AJP Lung Cellular and Molecular Physiology ◽

10.1152/ajplung.00355.2004 ◽

2005 ◽

Vol 288 (4) ◽

pp. L663-L671 ◽

Cited By ~ 6

Author(s):

Jason M. Roper ◽

Sean C. Gehen ◽

Rhonda J. Staversky ◽

M. Christine Hollander ◽

Albert J. Fornace ◽

...

Keyword(s):

Oxidative Stress ◽

Dna Damage ◽

Epithelial Cells ◽

Oxidative Dna Damage ◽

Genotoxic Stress ◽

Clara Cell ◽

Heme Oxygenase 1 ◽

Alveolar Type ◽

Type I ◽

Type Ii

It is well established that exposure to high levels of oxygen (hyperoxia) injures and kills microvascular endothelial and alveolar type I epithelial cells. In contrast, significant death of airway and type II epithelial cells is not observed at mortality, suggesting that these cell types may express genes that protect against oxidative stress and damage. During a search for genes induced by hyperoxia, we previously reported that airway and alveolar type II epithelial cells uniquely express the growth arrest and DNA damage ( Gadd) 45a gene. Because Gadd45a has been implicated in protection against genotoxic stress, adult Gadd45a (+/+) and Gadd45a (−/−) mice were exposed to hyperoxia to investigate whether it protected epithelial cells against oxidative stress.
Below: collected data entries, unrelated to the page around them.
(** * Restocking recommendations and supply-chain analytics

    A shallow embedding of the decision logic of
    [Task_2--3/restocking_system.py] (class [RestockingSystem]) and of
    [Task_2--3/business_insights_decision_making_task3.py] (class
    [SupplyChainAnalytics]), followed by the properties of that logic.

    Modelling conventions.
    - The SQLite tables are lists of records; a query is the list
      function its SELECT denotes (join = nested iteration, WHERE =
      filter, GROUP BY = one row per distinct key, ORDER BY = stable
      sort, LIMIT = [take]).
    - Python [int] and SQLite INTEGER are [Z].  Python [float] and
      SQLite REAL are read twice.  In [RestockingSystem] and
      [SupplyChainAnalytics] they are exact rationals [Q]: every
      operation is the real-number operation the float one
      approximates, so no rounding error, infinity or NaN is modelled.
      In [RestockingSystem64] they are IEEE 754 doubles ([Float64]):
      every operation rounds as the code's does, and the properties
      that depend on a rounded digit, those of the recommended
      quantity, are stated there.
    - A DATE column is the day number of the date it holds;
      [julianday(a) - julianday(b)] is then a difference of day numbers
      and the comparison of ISO date texts is the comparison of day
      numbers.  A nullable column is an [option].
    - A Python exception is the [Raise] branch of [result]. *)

From Stdlib Require Import ZArith QArith Qround Lia DecimalString SpecFloat.
From stdpp Require Import gmap strings list.

Local Open Scope Z_scope.

(** Closed goals are settled by evaluating the embedding. *)
Ltac by_evaluation := vm_compute; reflexivity.
Ltac Qle_by_evaluation := apply Qle_bool_iff; by_evaluation.

(** ** Python numbers and exceptions *)

Module Py.

Inductive exn : Type := ZeroDivisionError.

Inductive result (A : Type) : Type :=
| Ok (a : A)
| Raise (e : exn).
Arguments Ok {A} a.
Arguments Raise {A} e.

Definition bind {A B} (m : result A) (k : A → result B) : result B :=
  match m with
  | Ok a => k a
  | Raise e => Raise e
  end.

(** [x / y] on floats: raises on a zero divisor. *)
Definition truediv (x y : Q) : result Q :=
  if Qeq_bool y 0 then Raise ZeroDivisionError else Ok (x / y)%Q.

(** [int(x)]: truncation toward zero. *)
Definition int (x : Q) : Z := Z.quot (Qnum x) (Zpos (Qden x)).

(** Rounding to the nearest integer, ties to the even one: Python's
    [round(x)] and numpy's [rint]. *)
Definition round_half_even (x : Q) : Z :=
  let f := Qfloor x in
  match Qcompare (x - inject_Z f) (1 # 2) with
  | Lt => f
  | Gt => f + 1
  | Eq => if Z.even f then f else f + 1
  end.

(** [round(x, ndigits)] on a float, and pandas' [Series.round(ndigits)]. *)
Definition round (x : Q) (ndigits : nat) : Q :=
  let scale := inject_Z (10 ^ Z.of_nat ndigits) in
  (inject_Z (round_half_even (x * scale)) / scale)%Q.

(** A [dict] whose iteration order is observed: keys in insertion
    order, an assignment to a present key keeps its position. *)
Fixpoint dict_set {K V} `{EqDecision K} (k : K) (v : V) (d : list (K * V))
  : list (K * V) :=
  match d with
  | [] => [(k, v)]
  | (k', v') :: d' =>
      if decide (k = k') then (k, v) :: d' else (k', v') :: dict_set k v d'
  end.

(** A stable sort for a total preorder [leb]; [list.sort] and ORDER BY
    are both stable merges, and a stable sort has one possible result. *)
Fixpoint insert_sorted {A} (leb : A → A → bool) (x : A) (l : list A) : list A :=
  match l with
  | [] => [x]
  | y :: l' => if leb x y then x :: y :: l' else y :: insert_sorted leb x l'
  end.

Definition stable_sort {A} (leb : A → A → bool) (l : list A) : list A :=
  foldr (insert_sorted leb) [] l.

(** Every two neighbours of [l] are related by [R]: [R l[i] l[i+1]]
    at every index. *)
Definition neighbours {A} (R : A → A → Prop) (l : list A) : Prop :=
  ∀ i x y, l !! i = Some x → l !! S i = Some y → R x y.

(** [l.sort(key=key, reverse=True)] with float keys. *)
Definition sort_reverse {A} (key : A → Q) (l : list A) : list A :=
  stable_sort (λ x y, Qle_bool (key y) (key x)) l.

End Py.

#[global] Instance result_ret : MRet Py.result := @Py.Ok.
#[global] Instance result_bind : MBind Py.result := λ A B k m, Py.bind m k.

(** ** Python floats in double precision *)

Module Float64.

(** A Python [float] and an SQLite REAL are IEEE 754 binary64 numbers:
    53 bits of mantissa, infinities at exponent 1024.  The arithmetic
    is that of the Standard Library's specification of IEEE 754
    ([SpecFloat]): every operation rounds its exact result to the
    nearest double, ties to the even mantissa. *)
Definition prec : Z := 53.
Definition emax : Z := 1024.
Definition float : Type := spec_float.

Inductive exn : Type := ZeroDivisionError | OverflowError | ValueError.

Inductive result (A : Type) : Type :=
| Ok (a : A)
| Raise (e : exn).
Arguments Ok {A} a.
Arguments Raise {A} e.

Definition bind {A B} (m : result A) (k : A → result B) : result B :=
  match m with
  | Ok a => k a
  | Raise e => Raise e
  end.

(** [x + y], [x - y] and [x * y] on two floats: no exception, an
    overflow is an infinity. *)
Definition add : float → float → float := SFadd prec emax.
Definition sub : float → float → float := SFsub prec emax.
Definition mul : float → float → float := SFmul prec emax.

Definition is_zero (x : float) : bool :=
  match x with
  | S754_zero _ => true
  | _ => false
  end.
During hyperoxia, Gadd45a deficiency did not affect loss of airway epithelial expression of Clara cell secretory protein or type II epithelial cell expression of pro-surfactant protein C. Likewise, Gadd45a deficiency did not alter recruitment of inflammatory cells, edema, or overall mortality. Consistent with Gadd45a not affecting the oxidative stress response, p21Cip1/WAF1 and heme oxygenase-1 were comparably induced in Gadd45a (+/+) and Gadd45a (−/−) mice. Additionally, Gadd45a deficiency did not affect oxidative DNA damage or apoptosis as assessed by oxidized guanine and terminal deoxyneucleotidyl transferase-mediated dUTP nick-end labeling staining. Overexpression of Gadd45a in human lung adenocarcinoma cells did not affect viability or survival during exposure, whereas it was protective against UV-radiation. We conclude that increased tolerance of airway and type II epithelial cells to hyperoxia is not attributed solely to expression of Gadd45a.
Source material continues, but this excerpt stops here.